Lemma pool_take_spec l pa l' :
  (∀ e, e ∈ l → 0 < used_mask e < 16 ∧ page_pa e mod PAGE_SIZE = 0 ∧ 0 < page_pa e < 2 ^ 32) →
  pool_take l = Some (pa, l') →
  ∃ l1 e l2 k, l = l1 ++ e :: l2 ∧ 0 ≤ k < 4 ∧ Z.testbit (used_mask e) k = false ∧
    pa = page_pa e + L2_TABLE_SIZE * k ∧ l' = l1 ++ mkPool (page_pa e) (Z.lor (used_mask e) (bit k)) :: l2.
Proof.
  revert l'. induction l as [|e l IH]; intros l' Hl; simpl; [done|].
  assert (∀ l', match pool_take l with Some (pa0, r) => Some (pa0, e :: r) | None => None end = Some (pa, l') →
    ∃ l1 e0 l2 k, e :: l = l1 ++ e0 :: l2 ∧ 0 ≤ k < 4 ∧ Z.testbit (used_mask e0) k = false ∧
      pa = page_pa e0 + L2_TABLE_SIZE * k ∧ l' = l1 ++ mkPool (page_pa e0) (Z.lor (used_mask e0) (bit k)) :: l2) as Hskip.
  { intros l'' H. destruct (pool_take l) as [[pa0 r]|]; [|done]. injection H as -> <-.
    destruct (IH r) as (l1 & e0 & l2 & k & -> & Hk & Hb & Hp & ->); [intros; apply Hl; by right|done|].
    exists (e :: l1), e0, l2, k. do 3 (split; [done|]). by split. }
  case_if E; [apply Hskip|]. destruct (pool_slot _ _ _) as [k|] eqn:Es; [|apply Hskip]. intros [= <- <-].
  apply pool_slot_spec in Es as [Hk Hb]; [|lia]. destruct (Hl e) as (Hm & Ha & Hr); [by left|].
  change (Z.of_nat (Z.to_nat L2_PER_PAGE)) with 4 in Hk. unfold L2_TABLE_SIZE, PAGE_SIZE in *.
  exists [], e, l, k. do 3 (split; [done|]). split.
  - rewrite w32_small; [lia|]. Z.div_mod_to_equations. lia.
  - simpl. do 2 f_equal. change (Z.shiftl 1 k) with (bit k). apply w8_small.
    apply (lor_range 8); [lia|lia|]. apply bit_range. lia.
Qed.

(** A table fresh from the pool: zeroed, not in use before, and nothing else changed. *)
Record fresh_table {U : universe} (roots : list (Z * Z)) (s : mst) (t : Z) (s' : mst) : Prop := {
  ft_ok : mmu_ok roots s';
  ft_alloc : allocated (pool s') t;
  ft_new : ¬ allocated (pool s) t;
  ft_keep t' : allocated (pool s) t' → allocated (pool s') t';
  ft_zero j : 0 ≤ j < 256 → words s' (t + 4 * j) = 0;
  ft_frame a : page_of a ∉ (page_pa <$> pool s) ++ frames s → words s' a = words s a;
  ft_l2 t' j : allocated (pool s) t' → 0 ≤ j < 256 → words s' (t' + 4 * j) = words s (t' + 4 * j)
}.

Lemma page_of_range p a : p mod PAGE_SIZE = 0 → p ≤ a < p + PAGE_SIZE → page_of a = p.
Proof. intros Hp Ha. replace a with (p + (a - p)) by lia. apply page_of_at; [done|lia]. Qed.

Lemma zero_range_in a n f x : a ≤ x < a + n → zero_range a n f x = 0.
Proof. intros H. unfold zero_range. destruct (Z.leb_spec a x), (Z.ltb_spec x (a + n)); simpl; lia. Qed.
Lemma zero_range_out a n f x : ¬ (a ≤ x < a + n) → zero_range a n f x = f x.
Proof. intros H. unfold zero_range. destruct (Z.leb_spec a x), (Z.ltb_spec x (a + n)); simpl; lia. Qed.

(** Zeroing memory that no table uses keeps the invariant. *)
Lemma mmu_ok_zero {U : universe} roots s s' a n :
  mmu_ok roots s → all_pages roots s' ≡ₚ all_pages roots s →
  (∀ e, e ∈ pool s' → 0 < used_mask e < 16) →
  (∀ t, allocated (pool s) t → allocated (pool s') t) →
  words s' = zero_range a n (words s) →
  (∀ r i, valid roots r i → ¬ (a ≤ r.1 + 4 * i < a + n)) →
  (∀ x, a ≤ x < a + n → page_of x ∈ all_pages roots s) →
  mmu_ok roots s'.
Proof.
  intros [Hnd Hal Hro Hma Hwo Hty Hta Hown Hpg Hout] Hp Hm Hk Hw Hr Hin.
  assert (∀ r i, valid roots r i → entry s' r i = entry s r i) as He.
  { intros r i Hv. unfold entry. rewrite Hw. unfold zero_range. destruct (_ && _) eqn:E; [|done].
    apply andb_true_iff in E as [??]. exfalso. apply (Hr r i Hv). lia. }
  split.
  - by rewrite Hp.
  - intros p. rewrite Hp. apply Hal.
  - done.
  - done.
  - intros x. rewrite Hw. unfold zero_range. case_if E; [lia|apply Hwo].
  - intros r i Hv. rewrite He by done. by apply Hty.
  - intros r i Hv. rewrite He by done. intros. by apply Hk, Hta.
  - intros r i r' i' Hv Hv'. rewrite !He by done. by apply Hown.
  - by rewrite Hp.
  - intros x Hx. rewrite Hw, zero_range_out; [by apply Hout|]. intros H. apply Hx. rewrite <- Hpg. by apply Hin.
Qed.

(** Marking a free slot of a page of the pool. *)
Lemma allocated_take l1 e l2 k t :
  0 ≤ k < 4 → 0 < used_mask e < 16 →
  allocated (l1 ++ mkPool (page_pa e) (Z.lor (used_mask e) (bit k)) :: l2) t ↔
  allocated (l1 ++ e :: l2) t ∨ t = page_pa e + L2_TABLE_SIZE * k.
Proof.
  intros Hk Hm. assert (∀ j, Z.testbit (Z.lor (used_mask e) (bit k)) j = true ↔ Z.testbit (used_mask e) j = true ∨ j = k) as Hbit.
  { intros j. rewrite Z.lor_spec, bit_spec, orb_true_iff, bool_decide_eq_true by lia. naive_solver. }
  split.
  - intros (e0 & j & He & Hj & Hb & ->). apply elem_of_app in He as [He|[->|He]%elem_of_cons].
    + left. exists e0, j. split; [apply elem_of_app; by left|done].
    + simpl in *. apply Hbit in Hb as [Hb| ->]; [left|by right]. exists e, j. split; [apply elem_of_app; right; by left|done].
    + left. exists e0, j. split; [apply elem_of_app; right; by right|done].
  - intros [(e0 & j & He & Hj & Hb & ->)| ->].
    + apply elem_of_app in He as [He|[->|He]%elem_of_cons].
      * exists e0, j. split; [apply elem_of_app; by left|done].
      * eexists _, j. split; [apply elem_of_app; right; by left|]. simpl. do 2 (split; [try done|]); [|done]. apply Hbit. by left.
      * exists e0, j. split; [apply elem_of_app; right; by right|done].
    + eexists _, k. split; [apply elem_of_app; right; by left|]. simpl. do 2 (split; [try done|]); [|done]. apply Hbit. by right.
Qed.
········
== PROMPT ==
Copy out all the lines of the records that include "Hown".

== OUTPUT OF THE EXERCISE ==
  intros [Hnd Hal Hro Hma Hwo Hty Hta Hown Hpg Hout] Hp Hm Hk Hw Hr Hin.
  - intros r i r' i' Hv Hv'. rewrite !He by done. by apply Hown.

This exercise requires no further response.